(** The body of the kernel [qft_program], closed over [n] and [bit_str]. *)
Definition qft_program (n : Z) (bit_str : string) : list Stmt :=
  [QRegDecl n; CRegDecl n]
  ++ init_loop bit_str ++ main_loop n ++ measure_loop n.

(** Keyword arguments of the compiler pass; [None] is "not supplied". *)
Record kwargs : Type := Kwargs {
  kw_fold : option bool;
  kw_typeinfer : option bool;
  kw_parallelize : option bool
}.

(** A kernel under the decorator [@extended_opt(...)]: the lowered body and
    the options the decorator hands to [run_pass]. *)
Record Kernel : Type := MkKernel {
  source : list Stmt;
  options : kwargs
}.

(** [qft(n, bit_str, parallelize)]; at the call site [parallelize] defaults
    to [True]. *)
Definition qft (n : Z) (bit_str : string) (parallelize : bool) : Kernel :=
  {| source := qft_program n bit_str;
     options := Kwargs None None (Some parallelize) |}.

Definition qft_default (n : Z) (bit_str : string) : Kernel := qft n bit_str true.

(** Views of a kernel body. *)
Definition qregs (body : list Stmt) : list Z :=
  flat_map (fun s => match s with QRegDecl n => [n] | _ => [] end) body.

Definition cregs (body : list Stmt) : list Z :=
  flat_map (fun s => match s with CRegDecl n => [n] | _ => [] end) body.

Definition is_decl (s : Stmt) : bool :=
  match s with QRegDecl _ | CRegDecl _ => true | _ => false end.

Definition operations (body : list Stmt) : list Stmt :=
  List.filter (fun s => negb (is_decl s)) body.

Definition is_x (s : Stmt) : bool := match s with X _ => true | _ => false end.

Definition is_measure (s : Stmt) : bool :=
  match s with Measure _ _ => true | _ => false end.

++++++++++

Note how many lines in the listing above contain the word "source" and give only that number.

RESULT: 2